Material for this exercise »
# # # # # # #
(** * arg-jobs-analytics: the LinkedIn scraper

    A shallow embedding of [scraper/linkedin.go] and of the driver that
    accompanies it ([main], [saveJobsToFile], [saveJobsToSQLite]).

    - [Listing]: the paginator [jobListings], run against an arbitrary
      upstream, with the log and the channel made explicit.
    - [FanOut]: the per-search fan-out of [main] and the merge into the
      category tree, parameterised by the order in which goroutines finish.
    - [Flat]: [saveJobsToFile] over a file that may already exist.
    - [SQLite]: [saveJobsToSQLite] over the five tables, inside one
      transaction with fault injection.  *)

From Stdlib Require Import List String Ascii ZArith Lia Bool Arith Permutation.
Import ListNotations.

Local Open Scope string_scope.
Local Open Scope list_scope.

(* ===================================================================== *)
(** ** Go's [int] on x86_64 and the data types shared by the program     *)
(* ===================================================================== *)

Module GoInt.

Definition min_int : Z := - 2 ^ 63.
Definition max_int : Z := 2 ^ 63 - 1.

Definition in_range (z : Z) : Prop := (min_int <= z <= max_int)%Z.

(** Two's complement wrap-around of a mathematical integer. *)
Definition wrap (z : Z) : Z := ((z + 2 ^ 63) mod 2 ^ 64 - 2 ^ 63)%Z.

(** [a + b] on Go [int]. *)
Definition add (a b : Z) : Z := wrap (a + b).

End GoInt.

(** [type JobID = string] *)
Definition JobID := string.

(** [type JobPosting struct] *)
Record JobPosting := mkJobPosting {
  JobID_     : string;   (* JobID       `json:"job_id"` *)
  Company    : string;   (* Company     `json:"company"` *)
  Description: string;   (* Description `json:"description"` *)
  Title      : string    (* Title       `json:"title"` *)
}.

(** [type SearchGroup struct] *)
Record SearchGroup := mkSearchGroup {
  SearchTerm : string;
  Jobs       : list JobPosting
}.

(** [type JobCategoryGroup struct] *)
Record JobCategoryGroup := mkJobCategoryGroup {
  Category : string;
  Searches : list SearchGroup
}.

(** [type JobCategory struct] *)
Record JobCategory := mkJobCategory {
  CategoryName : string;       (* Category *)
  SearchTerms  : list string
}.

Definition getJobCategories : list JobCategory :=
  [ mkJobCategory "Data Science" ["data scientist"; "data science"];
    mkJobCategory "Security" ["security engineer"; "security analyst"] ].

(* ===================================================================== *)
(** ** strings.ReplaceAll with an empty replacement                       *)
(* ===================================================================== *)

Module Strings.

(** [strings.HasPrefix s p] *)
Fixpoint HasPrefix (s p : string) {struct p} : bool :=
  match p, s with
  | EmptyString, _ => true
  | String _ _, EmptyString => false
  | String a p', String b s' => Ascii.eqb a b && HasPrefix s' p'
  end.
# # # # # # #
Task instructions »
Restate all the material above, keeping each word as it is.

Response »
(** * arg-jobs-analytics: the LinkedIn scraper

    A shallow embedding of [scraper/linkedin.go] and of the driver that
    accompanies it ([main], [saveJobsToFile], [saveJobsToSQLite]).

    - [Listing]: the paginator [jobListings], run against an arbitrary
      upstream, with the log and the channel made explicit.
    - [FanOut]: the per-search fan-out of [main] and the merge into the
      category tree, parameterised by the order in which goroutines finish.
    - [Flat]: [saveJobsToFile] over a file that may already exist.
    - [SQLite]: [saveJobsToSQLite] over the five tables, inside one
      transaction with fault injection.  *)

From Stdlib Require Import List String Ascii ZArith Lia Bool Arith Permutation.
Import ListNotations.

Local Open Scope string_scope.
Local Open Scope list_scope.

(* ===================================================================== *)
(** ** Go's [int] on x86_64 and the data types shared by the program     *)
(* ===================================================================== *)

Module GoInt.

Definition min_int : Z := - 2 ^ 63.
Definition max_int : Z := 2 ^ 63 - 1.

Definition in_range (z : Z) : Prop := (min_int <= z <= max_int)%Z.

(** Two's complement wrap-around of a mathematical integer. *)
Definition wrap (z : Z) : Z := ((z + 2 ^ 63) mod 2 ^ 64 - 2 ^ 63)%Z.

(** [a + b] on Go [int]. *)
Definition add (a b : Z) : Z := wrap (a + b).

End GoInt.

(** [type JobID = string] *)
Definition JobID := string.

(** [type JobPosting struct] *)
Record JobPosting := mkJobPosting {
  JobID_     : string;   (* JobID       `json:"job_id"` *)
  Company    : string;   (* Company     `json:"company"` *)
  Description: string;   (* Description `json:"description"` *)
  Title      : string    (* Title       `json:"title"` *)
}.

(** [type SearchGroup struct] *)
Record SearchGroup := mkSearchGroup {
  SearchTerm : string;
  Jobs       : list JobPosting
}.

(** [type JobCategoryGroup struct] *)
Record JobCategoryGroup := mkJobCategoryGroup {
  Category : string;
  Searches : list SearchGroup
}.

(** [type JobCategory struct] *)
Record JobCategory := mkJobCategory {
  CategoryName : string;       (* Category *)
  SearchTerms  : list string
}.

Definition getJobCategories : list JobCategory :=
  [ mkJobCategory "Data Science" ["data scientist"; "data science"];
    mkJobCategory "Security" ["security engineer"; "security analyst"] ].

(* ===================================================================== *)
(** ** strings.ReplaceAll with an empty replacement                       *)
(* ===================================================================== *)

Module Strings.

(** [strings.HasPrefix s p] *)
Fixpoint HasPrefix (s p : string) {struct p} : bool :=
  match p, s with
  | EmptyString, _ => true
  | String _ _, EmptyString => false
  | String a p', String b s' => Ascii.eqb a b && HasPrefix s' p'
  end.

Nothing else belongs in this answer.